Salamanca, Milano, Madrid e ritorno: inseguire ed essere inseguiti dalla morte e dall'amore

 Cos'ha Salamanca di diverso rispetto a Madrid? Sono entrambe la quintessenza della Castiglia, con la movida e la vivacità notturna, con i giovani universitari che si riversano per le strade e sfilano i locali. Eppure Salamanca è diversa. È misteriosa. La gente nasconde con più facilità i misfatti e tende a insabbiare, dissimulare. Ci si lancia messaggi a distanza attraverso gesti simbolici o raccontandosi storie che sembrano allegorie da non prendere né alla lettera né alla leggera.
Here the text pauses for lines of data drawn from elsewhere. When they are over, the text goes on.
(* ===== verification/Vector.v ===== *)
(** * util::Vector ([vector.h])

    A growable array on the kernel heap. The heap of arrays is explicit, so
    that growing really moves the elements to another array and deletes the
    old one: a double delete, an access through a deleted or null array and an
    index outside an array are faults. *)

From Stdlib Require Import ZArith Lia.
From stdpp Require Import base tactics numbers gmap list.
From S2P Require Import Prelude.

Open Scope Z_scope.

Definition MINIMUM_VECTOR_SIZE : Z := 16.

Section Vector.
Context {T : Type} (T_default : T).

(** Whether [new T[n]] gets memory: [operator new] returns null when the
    kernel heap has no room. *)
Context (kmallocFits : Z -> bool).

(** The arrays that were allocated and not deleted, by address; [nextArray]
    is an address never used before. *)
Record Heap := mkHeap { arrays : gmap Z (list T); nextArray : Z }.

Definition newArray (h : Heap) (n : Z) : Z * Heap :=
  if kmallocFits n then
    (nextArray h,
     mkHeap (<[nextArray h := replicate (Z.to_nat n) T_default]> (arrays h)) (nextArray h + 1))
  else (0, h).

Definition deleteArray (h : Heap) (p : Z) : outcome Heap :=
  match arrays h !! p with
  | Some _ => Ok (mkHeap (delete p (arrays h)) (nextArray h))
  | None => Fault
  end.

Definition loadElement (h : Heap) (p i : Z) : outcome T :=
  if i <? 0 then Fault else
  match arrays h !! p with
  | Some l => of_option (l !! Z.to_nat i)
  | None => Fault
  end.

Definition storeElement (h : Heap) (p i : Z) (x : T) : outcome Heap :=
  if i <? 0 then Fault else
  match arrays h !! p with
  | Some l =>
      if (Z.to_nat i <? length l)%nat
      then Ok (mkHeap (<[p := <[Z.to_nat i := x]> l]> (arrays h)) (nextArray h)) else Fault
  | None => Fault
  end.

(** [util::move(dst, src, n)]. *)
Fixpoint moveElements (n : nat) (h : Heap) (dst src i : Z) : outcome Heap :=
  match n with
  | O => Ok h
  | S n =>
      let! x := loadElement h src i in
      let! h := storeElement h dst i x in
      moveElements n h dst src (i + 1)
  end.

Record Vector := mkVector { capacity : Z; size : Z; data : Z }.

Definition Vector_init : Vector := mkVector 0 0 0.

Definition Vector_reserve (h : Heap) (initialCapacity : Z) : Vector * Heap :=
  let '(p, h) := newArray h initialCapacity in (mkVector initialCapacity 0 p, h).

(** [Vector(Vector&&)]: the new vector and what is left of the old one. *)
Definition Vector_move (other : Vector) : Vector * Vector := (other, mkVector 0 0 0).

Definition Vector_destroy (h : Heap) (v : Vector) : outcome Heap :=
  if negb (data v =? 0) then deleteArray h (data v) else Ok h.

(** [operator=(Vector&&)]. *)
Definition Vector_assign (h : Heap) (v other : Vector) : outcome (Vector * Vector * Heap) :=
  let! h := Vector_destroy h v in Ok (other, mkVector 0 0 0, h).

(** [operator[]]: the index of the element or the null accessor. The offset
    is a [ptrdiff_t] by the time it is compared. *)
Definition Vector_index (v : Vector) (offset : Z) : option Z :=
  if (offset <? size v) && (0 <=? offset) then Some offset else None.

(** Reading through the accessor. *)
Definition Vector_get (h : Heap) (v : Vector) (offset : Z) : outcome T :=
  match Vector_index v offset with
  | Some i => loadElement h (data v) i
  | None => Ok T_default
  end.
Lemma yields_rotate n : forall w i cur l,
  ready w i cur l -> isRunning w cur = true ->
  exists w', yields n w i = Ok w' /\ ready w' i (fst (rotate n cur l)) (snd (rotate n cur l)) /\
    isRunning w' (fst (rotate n cur l)) = true.
Proof.
  induction n as [|n IH]; intros w i cur l Hr Hrun; cbn [yields rotate]; [by exists w|].
  pose proof (yield_run w i cur l Hr) as Hy. rewrite Hrun in Hy.
  destruct l as [|t l]; cbn [yieldSpec] in Hy.
  - destruct Hy as (w1 & E & Hr1 & [_ Y2 _ _ _ _ _]). rewrite E. cbn [obind].
    assert (Hc0 : cur <> 0) by (intros ->; done).
    assert (Hrun1 : isRunning w1 cur = true).
    { unfold isRunning. rewrite (proj2 (Z.eqb_neq cur 0)), Y2 by done. by rewrite decide_True. }
    destruct (IH w1 i cur [] Hr1 Hrun1) as (w' & Ew & H). exists w'. split; [exact Ew|].
    by destruct n.
  - destruct Hy as (w1 & E & Hr1 & [_ Y2 _ _ _ _ _]). rewrite E. cbn [obind].
    apply IH; [done|].
    assert (Ht0 : t <> 0).
    { destruct Hr as [(s & _ & _ & _ & _ & _ & _ & Hh) _ _ _]. intros ->. apply (qh_null _ _ _ Hh). by left. }
    unfold isRunning. rewrite (proj2 (Z.eqb_neq t 0)), Y2 by done. by rewrite decide_True.
Qed.

Lemma rotate_reaches k : forall cur l t, l !! k = Some t -> fst (rotate (S k) cur l) = t.
Proof.
  induction k as [|k IH]; intros cur [|x l] t Hk; try done.
  - by injection Hk as <-.
  - cbn in Hk. change (fst (rotate (S k) x (l ++ [cur])) = t). apply IH.
    by apply lookup_app_l_Some.
Qed.

(** The ticks a task may still run for: none counts as 2^32. *)
Definition slicesLeft (b : ControlBlock) : Z := if timeSlice b =? 0 then 2 ^ 32 else timeSlice b.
Sotto un cielo immenso e dalle nuvole altissime, ci sono uomini di mondo che sfidano la morte nel cerchio dell'arena e uomini di chiesa che periscono pugnalati da un simulacro che rimanda alla tauromachia. Come al solito Salamanca rende tutto dannatamente difficile: ciò che appare si trasforma subito in un rebus, la cui soluzione viene prontamente ostacolata da qualcuno vuole mettere a tacere l’intera storia. E così anche l'amore, le donne che dicono te quiero mentre il loro atteggiamento dice tutt'altro: Salamanca ha solo ambiguità e menzogne da offrire. 
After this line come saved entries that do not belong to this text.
(** The second processor wakes task 1, blocks task 2 and switches to task 1;
    first to task 3 if that waits there. *)
Definition task1Moves (n : nat) (q0 q1 : Queue) : outcome (YieldPc * World) :=
  let! '(_, w) := task1Leaves n q0 q1 in
  let! w := updTask w 1 (fun b => set_state b RUNNABLE) in
  let! '(_, w) := enqueueTask 1 w 1 1 in
  let! '(_, w) := block 1 w in
  let! '(p, w) := yieldSteps 1 Fault 9 w (Executes 2) in
  if head q1 =? 0 then Ok (p, w) else yieldSteps 1 Fault 9 w p.

(** The first processor has nothing else to run: it saves the registers of
    task 1, gives its lock back and wants to load them again. Task 1 blocks
    again and leaves the second processor to task 3: the first processor now
    finishes loading it and runs it, although it is blocked and nobody woke
    it. *)
Definition runsBlocked : outcome (YieldPc * World) :=
  let! '(p, w) := task1Moves 4 Queue_init third in
  let! '(_, w) := block 1 w in
  let! '(_, w) := yieldSteps 1 Fault 9 w p in
  yieldSteps 0 Fault 3 w (LockTask 1).

(** Without task 3, the second processor idles with task 1 as the first does:
    the first continues in the call made by the second and removes the current
    task of its scheduler, and the second unlocks a null task. *)
Definition idlesTwice : outcome (YieldPc * World) :=
  let! '(p, w) := task1Moves 4 Queue_init Queue_init in
  let! '(_, w) := block 1 w in
  let! '(p1, w) := yieldSteps 1 Fault 4 w p in
  let! '(p0, w) := yieldSteps 0 Fault 4 w (LockTask 1) in
  yieldSteps 1 Fault 4 w p1.

(** Task 1 ends instead, and [destructionCode] gets its run lock. *)
Definition destroyedOnCpu : outcome (YieldPc * World) :=
  let! '(p, w) := task1Leaves 4 Queue_init Queue_init in
  let! w := destructionCode 1 w 1 (fun _ => Ok tt) in
  yieldStep 0 Fault w p.

(** [swapRegisters] still runs on the stack of the old task after it has
    unlocked it. Here the first processor switches to task 3, task 1 is woken
    after that, and the second processor runs it. *)
Definition sharesStack : outcome (YieldPc * World) := task1Moves 6 third Queue_init.

Definition stackOf (w : World) (i : nat) : option Z := (fun p => rsp (p_regs p)) <$> processors w !! i.

(** ** Lemmas *)

Section Proofs.
Context (allocateStack : outcome Z).
Implicit Types (w : World) (pl : Z -> Place) (ps : list YieldPc).

Lemma taskIs_block w t lck states : taskIs w t lck states <->
  exists b, cbs w !! t = Some b /\ locked (runLock b) = lck /\ (lck = true -> enableIrqs (runLock b) = false) /\ state b ∈ states.
Proof.
  unfold taskIs, view. cbn [fst]. split.
  - intros (l & s & H & H1 & H2 & H3). destruct (cbs w !! t) as [b|]; [|done]. cbn in H. injection H as <- <-. by exists b.
  - intros (b & -> & H1 & H2 & H3). by exists (runLock b), (state b).
Qed.

Lemma taskIs_view w w' t lck states : view w' t = view w t -> taskIs w t lck states -> taskIs w' t lck states.
Proof. unfold taskIs. by intros ->. Qed.

Lemma taskIs_states w t lck states states' : (forall s, s ∈ states -> s ∈ states') -> taskIs w t lck states -> taskIs w t lck states'.
Proof. intros H (l & s & H1 & H2 & H3 & H4). exists l, s. auto. Qed.

Lemma taskIs_is w t lck states b : taskIs w t lck states -> cbs w !! t = Some b -> taskIs w t lck [state b] /\ state b ∈ states.
Proof.
  rewrite !taskIs_block. intros (b' & Hb' & H1 & H2 & H3) Hb. assert (b' = b) as -> by congruence. split; [exists b; repeat (split; [done|]); by left|done].
Qed.

Lemma taskIs_active w t lck b : taskIs w t lck active -> cbs w !! t = Some b ->
  taskIs w t lck [if bool_decide (state b = RUNNING) then RUNNING else BLOCKING].
Proof.
  intros H Hb. destruct (taskIs_is w t lck active b H Hb) as [H1 H2]. case_bool_decide as E; [by rewrite <- E|].
  replace BLOCKING with (state b); [done|]. unfold active in H2. apply elem_of_cons in H2 as [H2|H2]; [done|].
  by apply list_elem_of_singleton in H2.
Qed.

(** A processor has its tasks to itself. *)
Ltac tasks :=
  repeat match goal with
  | H : _ ∈ _ :: _ |- _ => apply elem_of_cons in H as [->|H]
  | H : _ ∈ [] |- _ => by apply elem_of_nil in H
  | H : current _ _ _ ?t, H0 : ?t <> 0 |- _ => destruct (H H0); clear H
  end.

Lemma pc_inv_owner w pl i p t :
  pc_inv w pl i p -> t ∈ tasksOf p -> t <> 0 ->
  pl t = OnCpu i \/ pl t = Queued i /\ leavingTask p t = true /\ taskIs w t true [RUNNABLE].
Proof.
  intros H Ht H0. destruct p; cbn in *; unfold incoming, leaving in *; destruct_and?; tasks; destruct_and?; auto;
    destruct_or?; destruct_and?; subst; auto; rewrite bool_decide_eq_true_2 by done; naive_solver.
Qed.

Lemma pc_inv_mine w pl i p t : pc_inv w pl i p -> t ∈ tasksOf p -> t <> 0 -> pl t = OnCpu i \/ pl t = Queued i.
Proof. intros H Ht H0. destruct (pc_inv_owner w pl i p t H Ht H0) as [|(? & _)]; auto. Qed.

(** What a processor relies on stays when nobody touches its tasks. *)
Lemma pc_inv_frame w w' pl pl' i p :
  (forall t, t ∈ tasksOf p -> t <> 0 -> view w' t = view w t /\ pl' t = pl t) -> (irqsOff w i -> irqsOff w' i) ->
  pc_inv w pl i p -> pc_inv w' pl' i p.
Proof.
  intros Hv Hi H.
  assert (Hc : forall t, t ∈ tasksOf p -> current w pl i t -> current w' pl' i t).
  { intros t Ht Hc H0. destruct (Hv t Ht H0) as [Ev Ep]. destruct (Hc H0) as [H1 H2]. rewrite Ep.
    split; [done|by apply (taskIs_view w)]. }
  assert (Ht : forall t l s, t ∈ tasksOf p -> t <> 0 -> taskIs w t l s -> taskIs w' t l s).
  { intros t l s Ht H0. apply taskIs_view. by apply Hv. }
  assert (Hin : forall t l, t ∈ tasksOf p -> incoming w pl i t l -> incoming w' pl' i t l).
  { intros t l Ht' (H0 & H1 & H2). destruct (Hv t Ht' H0) as [Ev Ep]. unfold incoming. rewrite Ep, Ev.
    split; [done|]. split; [done|]. destruct H2 as [H2|[H2 H3]]; eauto. }
  assert (Hl : forall f t, f ∈ tasksOf p -> t ∈ tasksOf p -> leaving w pl i f t -> leaving w' pl' i f t).
  { intros f t Hf Ht' (H0 & H1). destruct (Hv f Hf H0) as [Evf Epf]. unfold leaving. rewrite Epf. split; [done|].
    destruct H1 as [(-> & H1 & H2)|(Hne & Ht0 & H1 & H2 & H3)]; [left; eauto|right].
    destruct (Hv t Ht' Ht0) as [Evt Ept]. rewrite Ept. naive_solver. }
  destruct p as [t| |from e|from to e|from to e|from to f|from to|to|to|to|t]; cbn [pc_inv tasksOf] in *;
    try (destruct H as [HA HB]; split; [by auto|]).
  - apply Hc; [by left|done].
  - done.
  - apply Hc; [by left|done].
  - destruct HB as (H1 & H2 & H3 & H4 & H5). destruct (Hv to) as [_ ->]; [by right; left|done|].
    split; [apply Hc; [by left|done]|]. repeat (split; [done|]). apply Ht; [by right; left|done|done].
  - destruct HB as (H0 & H1 & H2 & H3 & H4 & H5). destruct (Hv to) as [_ ->]; [by right; left|done|].
    split; [done|]. split; [apply Hc; [by left|done]|]. repeat (split; [done|]). apply Ht; [by right; left|done|done].
  - destruct HB as (H1 & H2). split; [apply Hl; [by left|by right; left|done]|done].
  - destruct HB as (H1 & H2). split; [apply Hl; [by left|by right; left|done]|]. intros Heq.
    destruct (Hv from) as [Ev _]; [by left|by apply H1|]. destruct (H2 Heq) as [e He]. exists e. by rewrite <- Heq, Ev, Heq.
  - apply Hin; [by left|done].
  - apply Hin; [by left|done].
  - destruct H as [HA HB]. split; [|apply Hin; [by left|done]].
    intros Hs. apply Hi, HA. destruct (Hv to) as [Ev _]; [by left|by apply HB|].
    change (frames w' !! to) with (snd (view w' to)) in Hs. by rewrite Ev in Hs.
  - destruct HB as (H0 & H1 & H2). destruct (Hv t) as [_ ->]; [by left|done|]. split; [done|]. split; [done|].
    apply Ht; [by left|done|done].
Qed.

Lemma scheduler_keep w w' pl pl' i cur :
  scheduler_inv allocateStack w pl i cur -> schedulers w' !! i = schedulers w !! i ->
  (forall t, pl t = Queued i -> next <$> cbs w' !! t = next <$> cbs w !! t) ->
  (forall t, pl' t = Queued i <-> pl t = Queued i) -> scheduler_inv allocateStack w' pl' i cur.
Proof.
  intros (s & l & H1 & H2 & H3 & H4 & H5 & H6 & H7) Hs Hn Hp. exists s, l. rewrite Hs.
  repeat (split; [done|]). split.
  - apply (holds_links (cbs w)); [done|]. intros x Hx. by apply Hn, H7.
  - intros t. by rewrite Hp.
Qed.

Lemma place_keep w w' ps me p p' t x :
  ps !! me = Some p -> place_inv w ps t x -> view w' t = view w t -> (x = OnCpu me -> t ∈ tasksOf p') ->
  (x = Queued me -> leavingTask p' t = leavingTask p t) -> place_inv w' (<[me := p']> ps) t x.
Proof.
  intros Hp H Hv H1 H2. assert (Hlt : (me < length ps)%nat) by by eapply lookup_lt_Some.
  destruct x as [|i|i| |]; cbn in *.
  - apply (f_equal fst) in Hv. unfold view in Hv. cbn in Hv. rewrite H in Hv. by destruct (cbs w' !! t).
  - destruct H as (q & Hq & H). destruct (decide (i = me)) as [->|Hne].
    + exists p'. rewrite list_lookup_insert_eq by done. split; [done|]. assert (q = p) as -> by congruence. rewrite H2 by done. by apply (taskIs_view w).
    + exists q. rewrite list_lookup_insert_ne by done. split; [done|]. by apply (taskIs_view w).
  - destruct H as (q & Hq & H). destruct (decide (i = me)) as [->|Hne].
    + exists p'. rewrite list_lookup_insert_eq by done. auto.
    + exists q. by rewrite list_lookup_insert_ne.
  - destruct H as [H0 H]. split; [done|]. by apply (taskIs_view w).
  - destruct H as [H0 H]. split; [done|]. by apply (taskIs_view w).
Qed.

Lemma leavingTask_in p t : leavingTask p t = true -> t ∈ tasksOf p.
Proof. destruct p; cbn; try done; intros H; apply bool_decide_eq_true_1 in H as ->; by left. Qed.

Lemma leavingTask_notin p t : t ∉ tasksOf p -> leavingTask p t = false.
Proof. intros H. destruct (leavingTask p t) eqn:E; [|done]. by apply leavingTask_in in E. Qed.

(** A task of the processor is where [places] says when the processor has what
    it relies on. *)
Lemma place_own w ps pl me p t :
  ps !! me = Some p -> pc_inv w pl me p -> t ∈ tasksOf p -> t <> 0 -> place_inv w ps t (pl t).
Proof.
  intros Hp H Ht H0. destruct (pc_inv_owner _ _ _ _ _ H Ht H0) as [->|(-> & Hl & Hs)]; exists p; [done|].
  by rewrite Hl.
Qed.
Nel suo romanzo Modus in Rebus (Morellini Editore, 2023), Riccardo Ferrazzi ci racconta una Spagna che è teatro di depistaggi e giochi di potere consumati nel nascondimento, anche a distanza di tanti anni e chilometri, capaci di inseguire il protagonista Vittorio Fabbri, detto Victor, fino al suo rientro a Milano. O forse è proprio Vitor che attira su di sé le persone più ambigue e i sospetti degli investigatori più strampalati?

A metà strada tra il noir e il giallo, questo romanzo dà molto spazio all’introspezione, al difficile rapporto con le donne, al senso dell’amicizia, alle questioni esistenziali che stringono l’uomo in una morsa di desideri e di paure. La prosa è ben costruita, il ritmo sapientemente calibrato, i malintesi adeguatamente distribuiti, e la scrittura va a scivolare in una metascrittura fatta di romanzi, librai, personaggi sui generis che gravitano attorno all’ambiente editoriale milanese.
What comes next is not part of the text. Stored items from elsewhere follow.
(* ===== verification/Messages.v ===== *)
(** * The blocking queue, the cleaner and the end of threads ([queue.h],
    [cleaner.cpp], [threadDestroyer.cpp]) on one processor

    The operations are those of [Sync]. Here: what the elements of a
    [util::Queue] are as a list, a step relation for many producers and one
    consumer with every interleaving of yields and timer ticks, and the one
    for threads that end and the cleaner that frees them. *)

From Stdlib Require Import ZArith Lia String.
From stdpp Require Import base tactics numbers gmap list.
From S2P Require Import Prelude Spinlock TaskQueue Scheduler Sync.

Open Scope Z_scope.

Section Messages.
Context (me : nat) (allocateStack : outcome Z).

(** ** The first threads

    [kstart] makes the initial task and the cleaner; [initialTask] and
    [cleanerTask] are where [new] puts their blocks, [entrypoint] is
    [cleanerThread]. *)
Definition bootWorld (c : Cpu) (r : Registers) : World :=
  mkWorld ∅ (replicate MAX_CPUS Scheduler_init) 0 [mkProcessor c r] ∅ [].

Definition initialBlock (originalStack : Z) : ControlBlock :=
  mkControlBlock (registers ControlBlock_new) originalStack (runLock ControlBlock_new) (state ControlBlock_new)
    (timeSlice ControlBlock_new) PRIORITY_NORMAL (next ControlBlock_new).

Definition kstartThreads (w : World) (initialTask cleanerTask stack entrypoint cr3 : Z) : outcome World :=
  let w := set_cbs w (<[initialTask := initialBlock 0]> (cbs w)) in
  let! w := Scheduler.init me w 0 initialTask in
  let! '(_, w) := cleaner_init me allocateStack w stack cleanerTask entrypoint cr3 in
  Ok w.

(** ** Threads that end

    [ended]: the tasks that called [thread::destroy]; [cleaned]: those whose
    destruction code ran; [held] is the object the cleaner has taken from the
    queue and not handled yet. The cleaner is the task [c], the destruction
    code is handler [hdl]. *)
Record Ending := mkEnding {
  e_world : World; e_store : Nodes (T := CleanerObject); e_queue : UQueue;
  e_waits : bool; held : option CleanerObject; ended : list Z; cleaned : list Z
}.

Section Ending.
Context (hdl : Z) (freeStack : Z -> outcome unit).

(** [object.handler(object.object)]. *)
Definition callHandler (o : CleanerObject) (w : World) : outcome World :=
  if handler o =? hdl then destructionCode me w (object o) freeStack else Fault.

Inductive end_step (c : Z) : Ending -> Ending -> Prop :=
| es_destroy s cur f w h u :
    getCurrentTask me (e_world s) = Ok cur -> cur <> 0 -> cur <> c ->
    thread_destroy me allocateStack (e_world s) (e_store s) (e_queue s) hdl = Ok (f, (w, (h, u))) ->
    end_step c s (mkEnding w h u (e_waits s) (held s) (ended s ++ [cur]) (cleaned s))
| es_pop s o w h u :
    getCurrentTask me (e_world s) = Ok c -> e_waits s = false -> held s = None ->
    UQueue_pop me allocateStack (e_world s) (e_store s) (e_queue s) = Ok (Popped o, (w, (h, u))) ->
    end_step c s (mkEnding w h u false (Some o) (ended s) (cleaned s))
| es_wait s f w h u :
    getCurrentTask me (e_world s) = Ok c -> e_waits s = false -> held s = None ->
    UQueue_pop me allocateStack (e_world s) (e_store s) (e_queue s) = Ok (Waits f, (w, (h, u))) ->
    end_step c s (mkEnding w h u true None (ended s) (cleaned s))
| es_resume s o w h u :
    getCurrentTask me (e_world s) = Ok c -> e_waits s = true ->
    UQueue_popResume me (e_world s) (e_store s) (e_queue s) = Ok (o, (w, (h, u))) ->
    end_step c s (mkEnding w h u false (Some o) (ended s) (cleaned s))
| es_handle s o w :
    getCurrentTask me (e_world s) = Ok c -> held s = Some o -> callHandler o (e_world s) = Ok w ->
    end_step c s (mkEnding w (e_store s) (e_queue s) (e_waits s) None (ended s) (cleaned s ++ [object o]))
| es_yield s f w :
    yield me allocateStack (e_world s) = Ok (f, w) ->
    end_step c s (mkEnding w (e_store s) (e_queue s) (e_waits s) (held s) (ended s) (cleaned s))
| es_tick s f w :
    tick me allocateStack (e_world s) = Ok (f, w) ->
    end_step c s (mkEnding w (e_store s) (e_queue s) (e_waits s) (held s) (ended s) (cleaned s)).

(** The same, run: the current thread ends, the cleaner continues, or [yield]. *)
Inductive EndingOp := EnDestroy | EnClean | EnYield.

Definition endingOp (c : Z) (s : Ending) (o : EndingOp) : outcome Ending :=
  let! cur := getCurrentTask me (e_world s) in
  match o with
  | EnDestroy =>
      if (cur =? 0) || (cur =? c) then Fault else
      let! '(_, (w, (h, u))) := thread_destroy me allocateStack (e_world s) (e_store s) (e_queue s) hdl in
      Ok (mkEnding w h u (e_waits s) (held s) (ended s ++ [cur]) (cleaned s))
  | EnClean =>
      if negb (cur =? c) then Fault else
      match held s with
      | Some o =>
          let! w := callHandler o (e_world s) in
          Ok (mkEnding w (e_store s) (e_queue s) (e_waits s) None (ended s) (cleaned s ++ [object o]))
      | None =>
          if e_waits s then
            let! '(o, (w, (h, u))) := UQueue_popResume me (e_world s) (e_store s) (e_queue s) in
            Ok (mkEnding w h u false (Some o) (ended s) (cleaned s))
          else
            let! '(r, (w, (h, u))) := UQueue_pop me allocateStack (e_world s) (e_store s) (e_queue s) in
            match r with
            | Popped o => Ok (mkEnding w h u false (Some o) (ended s) (cleaned s))
            | Waits _ => Ok (mkEnding w h u true None (ended s) (cleaned s))
            end
      end
  | EnYield =>
      let! '(_, w) := yield me allocateStack (e_world s) in
      Ok (mkEnding w (e_store s) (e_queue s) (e_waits s) (held s) (ended s) (cleaned s))
  end.

Fixpoint runEnding (c : Z) (s : Ending) (os : list EndingOp) : outcome Ending :=
  match os with
  | [] => Ok s
  | o :: os => let! s := endingOp c s o in runEnding c s os
  end.
End Ending.

Section UQueueSpec.
Context {T : Type}.

(** ** Specification

    The elements [l] (address and value), in order, from [head] to [tail]; no
    other node exists. *)
Record chain (h : Nodes (T := T)) (hd tl : Z) (l : list (Z * T)) : Prop := {
  ch_head : hd = default 0 (fst <$> list.head l);
  ch_tail : tl = default 0 (fst <$> last l);
  ch_nodes : forall i a v, l !! i = Some (a, v) -> nodes h !! a = Some (v, default 0 (fst <$> l !! S i));
  ch_fresh : forall a v, (a, v) ∈ l -> 0 < a < nextNode h;
  ch_next : 0 < nextNode h;
  ch_nodup : NoDup l.*1;
  ch_noLeak : forall a, is_Some (nodes h !! a) -> a ∈ l.*1
}.

(** No lock is held and nobody waits. *)
Record uholds (h : Nodes (T := T)) (u : UQueue) (l : list (Z * T)) : Prop := {
  uh_lock : locked (u_lock u) = false;
  uh_waiting : forall m, holds m (u_waiting u) [];
  uh_chain : chain h (u_head u) (u_tail u) l
}.

(** A producer and consumer that never pops the empty queue. *)
Inductive UOp := UPush (value : T) | UPop.

Fixpoint runUOps (w : World) (h : Nodes) (u : UQueue) (os : list UOp) : outcome (list T * (World * (Nodes * UQueue))) :=
  match os with
  | [] => Ok ([], (w, (h, u)))
  | UPush v :: os => let! '(_, (w, (h, u))) := UQueue_push me allocateStack w h u v in runUOps w h u os
  | UPop :: os =>
      let! '(r, (w, (h, u))) := UQueue_pop me allocateStack w h u in
      match r with
      | Popped v => let! '(rs, s) := runUOps w h u os in Ok (v :: rs, s)
      | Waits _ => Hang
      end
  end.

Fixpoint specUOps (l : list T) (os : list UOp) : option (list T * list T) :=
  match os with
  | [] => Some ([], l)
  | UPush v :: os => specUOps (l ++ [v]) os
  | UPop :: os =>
      match l with
      | v :: l => match specUOps l os with Some (rs, l) => Some (v :: rs, l) | None => None end
      | [] => None
      end
  end.

(** Many producers and the consumer [c], on one processor: the consumer is
    inside [pop] after its wait when [waits]; [pushed] and [popped] are the
    values so far. Interrupt handlers may push while the processor is idle. *)
Record Channel := mkChannel {
  world : World; store : Nodes (T := T); queue : UQueue;
  waits : bool; pushed : list T; popped : list T
}.

Inductive queue_step (c : Z) : Channel -> Channel -> Prop :=
| qs_push s cur v f w h u :
    getCurrentTask me (world s) = Ok cur -> (cur = c -> waits s = false) ->
    UQueue_push me allocateStack (world s) (store s) (queue s) v = Ok (f, (w, (h, u))) ->
    queue_step c s (mkChannel w h u (waits s) (pushed s ++ [v]) (popped s))
| qs_pop s v w h u :
    getCurrentTask me (world s) = Ok c -> waits s = false ->
    UQueue_pop me allocateStack (world s) (store s) (queue s) = Ok (Popped v, (w, (h, u))) ->
    queue_step c s (mkChannel w h u false (pushed s) (popped s ++ [v]))
| qs_wait s f w h u :
    getCurrentTask me (world s) = Ok c -> waits s = false ->
    UQueue_pop me allocateStack (world s) (store s) (queue s) = Ok (Waits f, (w, (h, u))) ->
    queue_step c s (mkChannel w h u true (pushed s) (popped s))
| qs_resume s v w h u :
    getCurrentTask me (world s) = Ok c -> waits s = true ->
    UQueue_popResume me (world s) (store s) (queue s) = Ok (v, (w, (h, u))) ->
    queue_step c s (mkChannel w h u false (pushed s) (popped s ++ [v]))
| qs_yield s f w :
    yield me allocateStack (world s) = Ok (f, w) ->
    queue_step c s (mkChannel w (store s) (queue s) (waits s) (pushed s) (popped s))
| qs_tick s f w :
    tick me allocateStack (world s) = Ok (f, w) ->
    queue_step c s (mkChannel w (store s) (queue s) (waits s) (pushed s) (popped s)).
Molte pagine fanno pensare ai romanzi di Umberto Eco, e non ci sarebbe da meravigliarsi se questo libro fosse anche un omaggio alla memoria del celebre semiologo: in Modus in Rebus ritroviamo infatti l’atmosfera delle case editrici milanesi frequentate da autori eccentrici e in odore di complottismo presenti sia ne Il pendolo di Foucault che in Numero Zero, ma anche l’enigma della camera chiusa che avevamo apprezzato in Baudolino e il tema del manoscritto misterioso che rimanda a Il nome della rosa. A voler essere pignoli, la perdita di memoria legata a un incidente fa pensare a La misteriosa fiamma della regina Loana, nel quale Eco raccontava di un protagonista convalescente alle prese con i buchi della propria memoria al quale quello di Ferrazzi somiglia tanto. Infine, per concludere questa carrellata echiana, anche il tema del “doppio”, incarnato da Roberto e il suo alter ego Ferrante ne L’isola del giorno prima, è ben presente anche in Modus in rebus , con Maite e Bianca che a volte vengono confuse.

Al di là degli omaggi letterari, però, una cosa è certa: nel romanzo di Ferrazzi, i personaggi altezzosi e troppo pieni di sé fanno tutti una brutta fine e questo rappresenta già un buon motivo per godersi la lettura.